=== Section Start ===

(** ** Properties *)

(** C37: numbers are ordered in the index as numbers: when two number literals are
    encoded, their encodings compare as the rationals the literals denote,
    whatever document ID follows; equal numbers written differently share one
    encoding. *)
Theorem number_order lit1 lit2 l1 l2 e1 e2 :
  encodeIndexValue (JNum lit1) = Ok e1 -> encodeIndexValue (JNum lit2) = Ok e2 ->
  splitNumber lit1 = Some l1 -> splitNumber lit2 = Some l2 ->
  len lit1 < 2 ^ 62 -> len lit2 < 2 ^ 62 ->
  forall id1 id2, bcmp (e1 ++ id1) (e2 ++ id2) =
    match (litValue l1 ?= litValue l2)%Q with Eq => bcmp id1 id2 | c => c end.
Proof.
  intros H1 H2 S1 S2 L1 L2.
  apply encodeIndexValue_num, encodeNumber_inv in H1 as (q1 & R1 & E1 & _ & ->).
  apply encodeIndexValue_num, encodeNumber_inv in H2 as (q2 & R2 & E2 & _ & ->).
  pose proof (ratSetString_value _ _ _ S1 R1 L1) as V1.
  pose proof (ratSetString_value _ _ _ S2 R2 L2) as V2.
  rewrite <- (Qcompare_comp _ _ V1 _ _ V2).
  intros id1 id2.
  exact (codeCmp_then _ _ _ id1 id2 (codeCmp_cons x03 _ _ _ (codeCmp_number q1 q2 E1 E2))).
Qed.

Lemma number_order_witness :
  exists e1 e2, encodeIndexValue (JNum (str "-1.50")) = Ok e1 /\
    encodeIndexValue (JNum (str "2e1")) = Ok e2 /\ bcmp e1 e2 = Lt.
Proof.
  eexists _, _. split; [vm_compute; reflexivity|]. split; [vm_compute; reflexivity|].
  rewrite <- (app_nil_r (x03 :: x00 :: _)), <- (app_nil_r (x03 :: x02 :: _)).
  refine (eq_trans (number_order (str "-1.50") (str "2e1") _ _ _ _ _ _ _ _ _ _ _ _) _);
    vm_compute; reflexivity.
Defined.

(** C38: strings are ordered in the index byte by byte: encodings of two strings
    compare as the strings, whatever document ID follows, embedded NUL bytes
    included, and a string is refused exactly when it is not UTF-8 or, with the
    tag, longer than [maxIndexValue]. *)
Theorem string_order s1 s2 :
  encodeIndexValue (JStr s1) =
    (if utf8Valid s1 && (len s1 + 1 <=? maxIndexValue) then Ok (x04 :: encodeSortableString s1)
     else invalidValue) /\
  forall id1 id2, bcmp (x04 :: encodeSortableString s1 ++ id1) (x04 :: encodeSortableString s2 ++ id2)
    = match bcmp s1 s2 with Eq => bcmp id1 id2 | c => c end.
Proof.
  split; [apply encodeIndexValue_string|].
  intros id1 id2.
  exact (codeCmp_then _ _ _ id1 id2 (codeCmp_cons x04 _ _ _ (codeCmp_string s1 s2))).
Qed.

=== Section End ===

_Exercise prompt_
Your answer must consist of every line above, reproduced exactly.

_Exercise result_
(** ** Properties *)

(** C37: numbers are ordered in the index as numbers: when two number literals are
    encoded, their encodings compare as the rationals the literals denote,
    whatever document ID follows; equal numbers written differently share one
    encoding. *)
Theorem number_order lit1 lit2 l1 l2 e1 e2 :
  encodeIndexValue (JNum lit1) = Ok e1 -> encodeIndexValue (JNum lit2) = Ok e2 ->
  splitNumber lit1 = Some l1 -> splitNumber lit2 = Some l2 ->
  len lit1 < 2 ^ 62 -> len lit2 < 2 ^ 62 ->
  forall id1 id2, bcmp (e1 ++ id1) (e2 ++ id2) =
    match (litValue l1 ?= litValue l2)%Q with Eq => bcmp id1 id2 | c => c end.
Proof.
  intros H1 H2 S1 S2 L1 L2.
  apply encodeIndexValue_num, encodeNumber_inv in H1 as (q1 & R1 & E1 & _ & ->).
  apply encodeIndexValue_num, encodeNumber_inv in H2 as (q2 & R2 & E2 & _ & ->).
  pose proof (ratSetString_value _ _ _ S1 R1 L1) as V1.
  pose proof (ratSetString_value _ _ _ S2 R2 L2) as V2.
  rewrite <- (Qcompare_comp _ _ V1 _ _ V2).
  intros id1 id2.
  exact (codeCmp_then _ _ _ id1 id2 (codeCmp_cons x03 _ _ _ (codeCmp_number q1 q2 E1 E2))).
Qed.

Lemma number_order_witness :
  exists e1 e2, encodeIndexValue (JNum (str "-1.50")) = Ok e1 /\
    encodeIndexValue (JNum (str "2e1")) = Ok e2 /\ bcmp e1 e2 = Lt.
Proof.
  eexists _, _. split; [vm_compute; reflexivity|]. split; [vm_compute; reflexivity|].
  rewrite <- (app_nil_r (x03 :: x00 :: _)), <- (app_nil_r (x03 :: x02 :: _)).
  refine (eq_trans (number_order (str "-1.50") (str "2e1") _ _ _ _ _ _ _ _ _ _ _ _) _);
    vm_compute; reflexivity.
Defined.

(** C38: strings are ordered in the index byte by byte: encodings of two strings
    compare as the strings, whatever document ID follows, embedded NUL bytes
    included, and a string is refused exactly when it is not UTF-8 or, with the
    tag, longer than [maxIndexValue]. *)
Theorem string_order s1 s2 :
  encodeIndexValue (JStr s1) =
    (if utf8Valid s1 && (len s1 + 1 <=? maxIndexValue) then Ok (x04 :: encodeSortableString s1)
     else invalidValue) /\
  forall id1 id2, bcmp (x04 :: encodeSortableString s1 ++ id1) (x04 :: encodeSortableString s2 ++ id2)
    = match bcmp s1 s2 with Eq => bcmp id1 id2 | c => c end.
Proof.
  split; [apply encodeIndexValue_string|].
  intros id1 id2.
  exact (codeCmp_then _ _ _ id1 id2 (codeCmp_cons x04 _ _ _ (codeCmp_string s1 s2))).
Qed.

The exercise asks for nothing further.